The Australia national under-21 speedway team is the national under-21 motorcycle speedway team of Australia and is controlled by the Motorcycling Australia. Like the senior Australian team, the Under-21s are managed by former rider Mark Lemon.

The team has qualified to the Under-21 World Cup Final on four occasions, though they only raced in the Final three of those times. These came in 2008 when they finished fourth, 2011 when they won their Semi-final but were forced to withdraw due to travel cost and visa problems, 2012 when the team finished in second place, and again in 2013 when they finished fourth.

The Australian team was guaranteed a place in the 2015 World Championship Final due to it being held at the Olympic Park Speedway in Mildura on 31 October.

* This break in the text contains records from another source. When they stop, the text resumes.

Lemma dual_nyquist_needs_entry_witness :
  (∃ e, dual_nyquist 4 params_without_nyquist = Err e) ∧
  (∀ frequency ratio_data prt_ratio prt_data prt0,
     param_get "frequency" params_without_nyquist = Some frequency →
     param_get "prt_ratio" params_without_nyquist = Some ratio_data →
     ratio_data !! 0 = Some prt_ratio →
     param_get "prt" params_without_nyquist = Some prt_data →
     prt_data !! 0 = Some prt0 →
     dual_nyquist 4 params_without_nyquist = Err KeyError).
Proof.
  apply (dual_nyquist_needs_entry 4 params_without_nyquist). reflexivity.
Defined.
(** * libcontainer/configs: kernel-ABI translation and lifecycle hooks

    A shallow embedding of [libcontainer/configs/config.go]:
    the scheduler attribute translator ([ToSchedAttr]), the CPU set builder
    ([toCPUSet], [ConvertCPUAffinity]), the hook registry ([Hooks.Run],
    [Hooks.MarshalJSON], [Hooks.UnmarshalJSON], [HookList.SetDefaultEnv]) and
    the command runner ([Command.Run]).

    Go values are modelled as follows.
    - fixed-width integers are [Z] with the wrap-around written out;
    - a Go [string] is a byte string, here [string] (a list of 8-bit [ascii]);
    - a slice is a [list] where the code only ranges over it or takes its
      elements; the slices of a [Command], which the code tests, assigns
      and hands to [exec.Cmd], are an [option (list _)], the nil slice
      being [None] and not the empty slice;
    - a map is a [gmap]; a possibly nil pointer or map is an [option];
    - a result [(T, error)] is a pair whose second component is
      [option error], [None] being the nil error. *)

From Stdlib Require Import ZArith Lia String Ascii List.
From stdpp Require Import base option list list_numbers gmap strings fin_maps.

Local Open Scope string_scope.
Local Open Scope Z_scope.

(** ** The Go packages the file imports *)

(** Errors are kept as the calls that build them: the format string and the
    operands of [fmt.Errorf], the text of [errors.New], the fields of
    [*strconv.NumError]. *)
Module errors.

Inductive strconv_Err : Type := ErrSyntax | ErrRange.

Inductive error : Type :=
| New (text : string)
| Errorf (format : string) (a : list operand)
| NumError (Func Num : string) (Err : strconv_Err)
with operand : Type :=
| op_s (s : string)   (* operand of a %s or %q verb *)
| op_d (n : Z)        (* operand of a %d verb *)
| op_T (ty : string)  (* operand of a %T verb, by the name of its type *)
| op_w (e : error)    (* operand of a %w verb: the wrapped error *)
| op_seconds (d : Z). (* operand of a %f verb: the float64 that
                         [time.Duration.Seconds] gives for the duration
                         [d], in nanoseconds *)

(** [errors.Unwrap]: the operand of %w, when there is one. *)
Fixpoint wrapped (a : list operand) : option error :=
  match a with
  | [] => None
  | op_w e :: _ => Some e
  | _ :: a' => wrapped a'
  end.

Definition Unwrap (e : error) : option error :=
  match e with
  | Errorf _ a => wrapped a
  | _ => None
  end.

End errors.
Export errors(error).

Module strings.

Definition byte_eqb (a b : ascii) : bool := Ascii.eqb a b.
(** Whatever the draws and the criteria, [generate_mock_screening_results]
    returns, and its stocks spell one symbol out: [choice] picks a single
    symbol among the first twelve and the loop runs over its characters, so
    there is one stock per character, each with a one-character [symbol];
    [total_found] is the length of that symbol, between 3 and 5, and
    [criteria_matched] is the number of criteria. *)
Theorem mock_results_spell_one_symbol criteria now t :
  ∃ symbol stocks out t',
    generate_mock_screening_results criteria now t = (Some out, t')
    ∧ symbol ∈ take 12 symbols
    ∧ mock_get "stocks" out = Some (MList (MDict <$> stocks))
    ∧ (λ stock, mock_get "symbol" stock) <$> stocks
      = (λ c, Some (MStr c)) <$> chars symbol
    ∧ mock_get "total_found" out = Some (MInt (Z.of_nat (String.length symbol)))
    ∧ (3 ≤ String.length symbol ≤ 5)%nat
    ∧ mock_get "criteria_matched" out = Some (MInt (Z.of_nat (size criteria))).
Proof.
  unfold generate_mock_screening_results.
  pose proof (randint_range 5 (Z.min (Z.of_nat (length symbols)) 12) t) as Hnum.
  destruct (Random.randint 5 (Z.min (Z.of_nat (length symbols)) 12) t)
    as [num t1].
  cbn [fst] in Hnum. specialize (Hnum ltac:(by vm_compute)).
  assert (Hnum' : 5 ≤ num ≤ 12) by (revert Hnum; vm_compute (Z.min _ _); lia).
  clear Hnum.
  destruct (choice_elem_of (take (Z.to_nat num) symbols) t1)
    as (symbol & Hchoice & Hin).
  { intros Hnil. apply (f_equal length) in Hnil.
    rewrite length_take in Hnil. simpl in Hnil. lia. }
  destruct (Random.choice (take (Z.to_nat num) symbols) t1) as [picked t2].
  cbn [fst] in Hchoice. subst picked.
  assert (Hin12 : symbol ∈ take 12 symbols).
  { apply elem_of_take in Hin as (i & Hi & Hlt).
    apply elem_of_take. exists i. split; [done | lia]. }
  destruct (mock_stocks_symbols (chars symbol) t2) as [Hsyms _].
  destruct (mock_stocks (chars symbol) t2) as [results t3] eqn:Hres.
  cbn [fst] in Hsyms.
  eexists symbol, results, _, t3. split; [reflexivity|].
  split; [done|]. split; [done|]. split; [done|].
  assert (Hlen : length results = String.length symbol).
  { apply (f_equal length) in Hsyms. rewrite !length_fmap in Hsyms.
    by rewrite Hsyms, length_chars. }
  split; [cbn; by rewrite Hlen|]. split; [|done].
  assert (Hall : Forall (λ s, (3 ≤ String.length s ≤ 5)%nat) (take 12 symbols))
    by (vm_compute; repeat constructor).
  rewrite Forall_forall in Hall. by apply Hall.
Qed.
(** C2, as the code has it: with [top_ports < 0] the call always exits, with
    status 3 when [ports] is empty; when [ports] is given the check for a
    conflict comes first and the status is 1. *)
Theorem negative_top_ports_exits (self : Masscan) :
  top_ports self < 0 ->
  exists (logged : string) (status : Z),
    program_args self = Exited logged status /\
    (ports self = "" /\ status = 3 \/ ports self <> "" /\ status = 1).
Proof.
  intros Ht. destruct (string_dec (ports self) "") as [Hp|Hp].
  - exists "--top-ports must be greater than 0", 3.
    split; [now apply program_args_negative | now left].
  - exists "Only --ports or --top-ports is permitted, not both.", 1.
    split; [apply program_args_conflicting; [assumption|lia] | now right].
Qed.

(** C4: with [ports] given and [top_ports > 0] the call exits with status 1,
    whatever the other parameters are, and returns no argument vector. *)
Theorem conflicting_port_spec_exits (self : Masscan) :
  ports self <> "" -> 0 < top_ports self ->
  program_args self
  = Exited "Only --ports or --top-ports is permitted, not both." 1 /\
  forall (command : list pyval) (self' : Masscan),
    program_args self <> Returned command self'.
Proof.
  intros Hp Ht.
  assert (H : program_args self
              = Exited "Only --ports or --top-ports is permitted, not both." 1)
    by (apply program_args_conflicting; [assumption|lia]).
  split; [assumption|]. intros command self'. now rewrite H.
Qed.

(** C5: with neither [ports] nor [top_ports] given the call exits with
    status 2. *)
Theorem missing_port_spec_exits (self : Masscan) :
  ports self = "" -> top_ports self = 0 ->
  program_args self = Exited "Must specify either --top-ports or --ports." 2.
Proof. apply program_args_missing. Qed.

(** C6: with [ports] given and [top_ports = 0], the value after [--ports] in
    the returned vector is the [ports] string itself, and the instance is
    left as it was. *)
Theorem explicit_ports_pass_through (self : Masscan) :
  ports self <> "" -> top_ports self = 0 ->
  exists command : list pyval,
    program_args self = Returned command self /\
    nth_error command 10 = Some (PStr "--ports") /\
    nth_error command 11 = Some (PStr (ports self)).
Proof.
  intros Hp Ht. rewrite program_args_ports, command_of_returns by assumption.
  eexists. split; [reflexivity|]. split; reflexivity.
Qed.

(** C7, as the code has it: each of the three violations ends the call with
    a status that is not 0, and no argument vector is returned. The status is
    1 for a conflict ([ports] given and [top_ports > 0]) and 2 for a missing
    specification; for a negative count it is 3 when [ports] is empty and 1,
    the status of a conflict, when [ports] is given. *)
Theorem violations_exit (self : Masscan) :
  (ports self <> "" /\ 0 < top_ports self) \/
  (ports self = "" /\ top_ports self = 0) \/
  top_ports self < 0 ->
  exists (logged : string) (status : Z),
    program_args self = Exited logged status /\
    status <> 0 /\
    (status = 1 <->
     ports self <> "" /\ (0 < top_ports self \/ top_ports self < 0)) /\
    (status = 2 <-> ports self = "" /\ top_ports self = 0) /\
    (status = 3 <-> ports self = "" /\ top_ports self < 0) /\
    forall (command : list pyval) (self' : Masscan),
      program_args self <> Returned command self'.
Proof.
  intros H.
  assert (Hc : conflicting self \/ missing self \/ negative_count self).
  { destruct (config_cases self) as [?|[?|[?|Hr]]]; auto.
    exfalso. unfold resolves in Hr.
    destruct H as [[? ?]|[[? ?]|?]], Hr as [[? ?]|[? ?]];
      congruence || lia. }
  clear H. unfold conflicting, missing, negative_count in *.
  destruct Hc as [[Hp Ht]|[[Hp Ht]|[Hp Ht]]].
  - exists "Only --ports or --top-ports is permitted, not both.", 1.
    rewrite program_args_conflicting by assumption.
    repeat split; try discriminate; try tauto; try lia.
  - exists "Must specify either --top-ports or --ports.", 2.
    rewrite program_args_missing by assumption.
    repeat split; try discriminate; try tauto; try lia.
  - exists "--top-ports must be greater than 0", 3.
    rewrite program_args_negative by assumption.
    repeat split; try discriminate; try tauto; try lia.
Qed.

(** C9: after a call with [top_ports > 0] and no [ports], [top_ports] is 0
    and [ports] holds the expression built from the catalogs, which is not
    empty; every later call returns the same vector and leaves the instance
    in that state. *)
Theorem top_ports_replaced (self : Masscan) :
  0 < top_ports self -> ports self = "" ->
  exists (command : list pyval) (self' : Masscan),
    program_args self = Returned command self' /\
    top_ports self' = 0 /\
    ports self'
    = top_tcp_ports_str (top_ports self) ++ ",U:"
        ++ top_udp_ports_str (top_ports self) /\
    ports self' <> "" /\
    nth_error command 11 = Some (PStr (ports self')) /\
    forall n : nat, call_again n self' = Returned command self'.
Proof.
  intros Ht Hp.
  assert (H : program_args self = command_of (use_top_ports self))
    by now apply program_args_top_ports.
  rewrite command_of_returns in H.
  eexists _, (use_top_ports self). split; [exact H|].
  split; [reflexivity|]. split; [reflexivity|].
  split; [apply use_top_ports_ports_nonempty|].
  split; [reflexivity|].
  apply call_again_stable. now apply program_args_again with self.
Qed.

(** ** The output target *)

(** C3, as the code has it: the path of the output target is
    ["masscan." ++ target_file ++ ".json"], whatever the other parameters
    are, so "masscan.acme.json" for "acme"; calls of [program_args] leave it
    as [__init__] has set it, and pass it on after [-oJ]. *)
Theorem output_path_of_target_file
    (tf : string) (r i r' i' : pyval) (t t' : Z) (p p' : string) :
  path (output (init tf r i t p)) = "masscan." ++ tf ++ ".json" /\
  path (output (init tf r' i' t' p')) = path (output (init tf r i t p)) /\
  path (output (init "acme" r i t p)) = "masscan.acme.json" /\
  forall n : nat,
    match call_again n (init tf r i t p) with
    | Returned command self' =>
        output self' = output (init tf r i t p) /\
        nth_error command 9 = Some (PStr (path (output self')))
    | _ => True
    end.
Proof.
  repeat split; try reflexivity.
  intros n. generalize (init tf r i t p). induction n as [|n IH]; intros self.
  - simpl. destruct (program_args self) as [command self'| |] eqn:H; trivial.
    apply program_args_keeps_output in H as [H1 H2].
    unfold output. rewrite H1. split; [reflexivity|exact H2].
  - simpl. destruct (program_args self) as [command self'| |] eqn:H; trivial.
    apply program_args_keeps_output in H as [H1 _].
    specialize (IH self').
    destruct (call_again n self'); trivial.
    unfold output in *. rewrite <- H1. exact IH.
Qed.

(** ** The argument vector *)

(** C8: when a call returns, every further call on the same instance returns
    the same vector, the call after [top_ports] has been replaced included;
    the vector is the executable and its three switches followed by five
    pairs, each of a flag that takes a value ([--rate], [-e], [-oJ],
    [--ports], [-iL]) and its one value. *)
Theorem program_args_repeatable
    (self self' : Masscan) (command : list pyval) :
  program_args self = Returned command self' ->
  program_args self' = Returned command self' /\
  (forall n : nat, call_again n self = Returned command self') /\
  exists values : list pyval,
    length values = 5%nat /\
    command
    = (map PStr leading_args ++ flag_pairs (combine value_flags values))%list.
Proof.
  intros H. split; [now apply program_args_again with self|].
  split; [now apply call_again_from|].
  destruct (program_args_returned _ _ _ H) as [Hr ->].
  rewrite program_args_resolves, command_of_returns in H by assumption.
  injection H as <-.
  eexists [_; _; _; _; _]. split; reflexivity.
Qed.

(** C10: on a configuration that resolves, the call returns these fourteen
    elements in this order; the rate and the interface are the parameters
    themselves, the value after [--ports] is the [ports] of the state the
    call leaves. *)
Theorem program_args_vector (self : Masscan) :
  resolves self ->
  exists (command : list pyval) (self' : Masscan),
    program_args self = Returned command self' /\
    self' = resolved self /\
    length command = 14%nat /\
    command
    = [ PStr "masscan"; PStr "-v"; PStr "--open"; PStr "--banners";
        PStr "--rate"; rate self;
        PStr "-e"; interface self;
        PStr "-oJ"; PStr (path (output self));
        PStr "--ports"; PStr (ports self');
        PStr "-iL";
        PStr (path (TargetList_output (mkTargetList (target_file self)))) ].
Proof.
  intros Hr. rewrite program_args_resolves, command_of_returns by assumption.
  eexists _, _. split; [reflexivity|]. split; [reflexivity|].
  split; [reflexivity|].
  unfold resolved. destruct (bool_of_int (top_ports self)); reflexivity.
Qed.

End MasscanTask.

(** ** Sample runs *)

Example run_top3 :
  program_args sample_tcp sample_udp sample_targets sample_top3
  = Returned (sample_command "80,443,22,U:53,161,123")
      (sample 0 "80,443,22,U:53,161,123").
Proof. vm_compute. reflexivity. Qed.

Example run_explicit :
  program_args sample_tcp sample_udp sample_targets sample_explicit
  = Returned (sample_command "80,443") sample_explicit.
Proof. vm_compute. reflexivity. Qed.

(** The catalogs are shorter than the count: all of the TCP catalog, and an
    empty segment after [U:]. *)
Example run_short_catalogs :
  program_args [80; 443] [] sample_targets (sample 5 "")
  = Returned (sample_command "80,443,U:") (sample 0 "80,443,U:").
Proof. vm_compute. reflexivity. Qed.

Example run_empty_catalogs :
  program_args [] [] sample_targets (sample 5 "")
  = Returned (sample_command ",U:") (sample 0 ",U:").
Proof. vm_compute. reflexivity. Qed.

Example slice_to_negative : slice_to sample_tcp (-1) = [80; 443; 22].
Proof. reflexivity. Qed.
(** * requestform-by-jotform: form model extraction and prefill reconciliation

    A shallow embedding of [src/jotform-parser.ts] (field extraction and
    grouping) and of the form modifier ([parseQueryParameters] and
    [applyDataToForm]), with the properties the specification states
    about them.

    JavaScript strings are sequences of UTF-16 code units; the rendered
    page is a store of element records addressed by node handles, so that
    a node list obtained before a mutation keeps denoting the same
    elements afterwards. *)

From Stdlib Require Import String Ascii.
From stdpp Require Import base option list numbers sorting.

Local Open Scope nat_scope.

(* ===================================================================== *)
(** * Part I: definitions *)
(* ===================================================================== *)

(** ** JavaScript strings *)

(** A string value: its UTF-16 code units. *)
Abbreviation jsstring := (list N).

(** An ASCII literal of the source as a [jsstring]. *)
Definition lit (s : string) : jsstring :=
  map N_of_ascii (list_ascii_of_string s).

(** [a === b] on strings. *)
Definition str_eqb (a b : jsstring) : bool := bool_decide (a = b).

(** [a === b] where either side may be [null] or [undefined]. *)
Definition opt_str_eqb (a b : option jsstring) : bool := bool_decide (a = b).

(** Truthiness of a string: every string but the empty one. *)
Definition truthy (s : jsstring) : bool :=
  match s with [] => false | _ :: _ => true end.

(** Truthiness of a [string | null] value. *)
Definition truthy_opt (s : option jsstring) : bool :=
  match s with Some s => truthy s | None => false end.

(** The class [\s] of ECMAScript regular expressions: WhiteSpace and
    LineTerminator code points (all of them in the basic plane). *)
Definition isWhiteSpace (c : N) : bool :=
  ((9 <=? c) && (c <=? 13) ||
   (c =? 32) || (c =? 160) || (c =? 5760) ||
   (8192 <=? c) && (c <=? 8202) ||
   (c =? 8232) || (c =? 8233) || (c =? 8239) || (c =? 8287) ||
   (c =? 12288) || (c =? 65279))%N.

(** [s.replace(/\s/g, '')]: the label and key normalisation of
    [applyDataToForm]. *)
Definition removeWhiteSpace (s : jsstring) : jsstring :=
  filter (fun c => isWhiteSpace c = false) s.

(** [s.trim()]. *)
Fixpoint trimStart (s : jsstring) : jsstring :=
  match s with
  | c :: s' => if isWhiteSpace c then trimStart s' else s
  | [] => []
  end.

Definition trim (s : jsstring) : jsstring :=
  reverse (trimStart (reverse (trimStart s))).

(** ASCII white space of the HTML standard. *)
Definition isAsciiWhiteSpace (c : N) : bool :=
  ((c =? 9) || (c =? 10) || (c =? 12) || (c =? 13) || (c =? 32))%N.

(** "Strip newlines" of the HTML standard: no U+000A and no U+000D is
    left. *)
Definition stripNewlines (s : jsstring) : jsstring :=
  filter (fun c => ((c =? 10) || (c =? 13))%N = false) s.

(** "Strip leading and trailing ASCII whitespace". *)
Fixpoint stripLeadingAscii (s : jsstring) : jsstring :=
  match s with
  | c :: s' => if isAsciiWhiteSpace c then stripLeadingAscii s' else s
  | [] => []
  end.

Definition stripAsciiWhiteSpace (s : jsstring) : jsstring :=
  reverse (stripLeadingAscii (reverse (stripLeadingAscii s))).

(** "Strip and collapse ASCII whitespace": every run of ASCII white space
    becomes one space, and none is left at either end. *)
Fixpoint collapseAscii (afterSpace : bool) (s : jsstring) : jsstring :=
  match s with
  | [] => []
  | c :: s' =>
      if isAsciiWhiteSpace c
      then if afterSpace then collapseAscii true s'
           else 32%N :: collapseAscii true s'
      else c :: collapseAscii false s'
  end.

Definition stripAndCollapse (s : jsstring) : jsstring :=
  stripAsciiWhiteSpace (collapseAscii false s).

(** "Normalize newlines": CR LF and a CR alone become LF. *)
Fixpoint normalizeNewlines (s : jsstring) : jsstring :=
  match s with
  | [] => []
  | c :: rest =>
      if (c =? 13)%N then
        10%N :: match rest with
                | c' :: rest' =>
                    if (c' =? 10)%N then normalizeNewlines rest'
                    else normalizeNewlines rest
                | [] => []
                end
      else c :: normalizeNewlines rest
  end.

(** [s.split(sep)] for a one-unit separator: always at least one part. *)
Fixpoint split (sep : N) (s : jsstring) : list jsstring :=
  match s with
  | [] => [[]]
  | c :: s' =>
      if (c =? sep)%N then [] :: split sep s'
      else match split sep s' with
           | p :: ps => (c :: p) :: ps
           | [] => [[c]]
           end
  end.

(** Two strings that differ only by white space, anywhere: one is obtained
    from the other by deleting and inserting white-space units. *)
Inductive sameUpToWhiteSpace : jsstring -> jsstring -> Prop :=
| sws_nil : sameUpToWhiteSpace [] []
| sws_keep c s t :
    sameUpToWhiteSpace s t -> sameUpToWhiteSpace (c :: s) (c :: t)
| sws_left c s t :
    isWhiteSpace c = true ->
    sameUpToWhiteSpace s t -> sameUpToWhiteSpace (c :: s) t
| sws_right c s t :
    isWhiteSpace c = true ->
    sameUpToWhiteSpace s t -> sameUpToWhiteSpace s (c :: t).

(** ** The structured model ([jotform-parser.ts]) *)

(** [FormField], restricted to the properties that grouping and
    reconciliation read: [id], [type], [text] and [order].  ([qid], [name],
    [subLabel], [options], [subfields], [validation] and [hidden] are
    written by the extractor and read by nobody in this code base.) *)
Record FormField := mkFormField {
  id : option jsstring;
  type : option jsstring;
  text : option jsstring;
  order : nat
}.

Record FieldGroup := mkFieldGroup {
  collapseField : FormField;
  childFields : list FormField
}.

Global Instance FormField_eq_dec : EqDecision FormField.
Proof. solve_decision. Defined.

Global Instance FieldGroup_eq_dec : EqDecision FieldGroup.
Proof. solve_decision. Defined.

Definition control_collapse : jsstring := lit "control_collapse".
Definition control_datetime : jsstring := lit "control_datetime".
Definition control_button : jsstring := lit "control_button".

(** [field.type === 'control_collapse'] *)
Definition isCollapse (field : FormField) : bool :=
  opt_str_eqb (type field) (Some control_collapse).

(** The two variables of [groupFields] that its loop updates. *)
Record GroupingState := mkGroupingState {
  fieldGroups : list FieldGroup;
  currentGroup : option FieldGroup
}.

(** [fieldGroups.push(currentGroup)] guarded by [if (currentGroup)]. *)
Definition pushCurrent (st : GroupingState) : list FieldGroup :=
  match currentGroup st with
  | Some g => fieldGroups st ++ [g]
  | None => fieldGroups st
  end.

(** The body of the [forEach] callback of [groupFields]. *)
Definition groupStep (st : GroupingState) (field : FormField) : GroupingState :=
  if isCollapse field then
    {| fieldGroups := pushCurrent st;
       currentGroup := Some {| collapseField := field; childFields := [] |} |}
  else
    match currentGroup st with
    | Some g =>
        {| fieldGroups := fieldGroups st;
           currentGroup :=
             Some {| collapseField := collapseField g;
                     childFields := childFields g ++ [field] |} |}
    | None => st
    end.

Definition groupFields (fields : list FormField) : list FieldGroup :=
  pushCurrent
    (foldl groupStep {| fieldGroups := []; currentGroup := None |} fields).

(** The descriptors of a group, header first. *)
Definition groupDescriptors (g : FieldGroup) : list FormField :=
  collapseField g :: childFields g.

(** All descriptors of a grouped model, in output order. *)
Definition allDescriptors (gs : list FieldGroup) : list FormField :=
  concat (map groupDescriptors gs).

(** The input list from its first section header onward. *)
Fixpoint fromFirstHeader (fields : list FormField) : list FormField :=
  match fields with
  | [] => []
  | f :: fs => if isCollapse f then fields else fromFirstHeader fs
  end.

(** The descriptors in front of the first section header. *)
Fixpoint beforeFirstHeader (fields : list FormField) : list FormField :=
  match fields with
  | [] => []
  | f :: fs => if isCollapse f then [] else f :: beforeFirstHeader fs
  end.

(** Number of section headers of a field list. *)
Definition headerCount (fields : list FormField) : nat :=
  length (filter (fun f => isCollapse f = true) fields).

(** ** The rendered document

    The page is a store of element records in document (tree) order; a
    node handle is a position in the store, so handles stay valid across
    mutations, as element references do in the browser.  Each element
    records where it hangs: under the [Document] node, under another
    element, or nowhere once [remove()] has detached it.  Only the
    attributes and properties that the extractor and the form modifier read
    or write are kept.  The text nodes of an element are kept as one string
    placed in front of its child elements. *)

Abbreviation Node := nat.

Inductive Place :=
| InDocument            (* the root element: child of the Document node *)
| Detached              (* no parent *)
| ChildOf (p : Node).

Global Instance Place_eq_dec : EqDecision Place.
Proof. solve_decision. Defined.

It was the first time that the Under-21 Team Championship Final was held outside of Europe or the UK and was held just one week after the 2015 Speedway Grand Prix of Australia was run in the Victorian state capital Melbourne. The Aussie's finished third on the night behind winners Poland and runner-up Denmark.

Australia has produced four Under-21 World Champions: Leigh Adams (1992), Jason Crump (1995), Darcy Ward (2009 and 2010) and Max Fricke (2016). In 1983, Steve Baker won the European Under-21 Championship open for riders from all continents. The European Championship was renamed as the World Championship in 1988.

Crump would go on to win the Speedway World Championship in 2004, 2006 and 2009. Adams has won a record 10 Australian Championships and jointly holds the record for Australian Under-21 Championships with four wins with 2012 World Champion Chris Holder, while Ward is also a triple Australian Under-21 Champion. Baker won the South Australian Championship in 1985 and second in the Australian Championship in 1987.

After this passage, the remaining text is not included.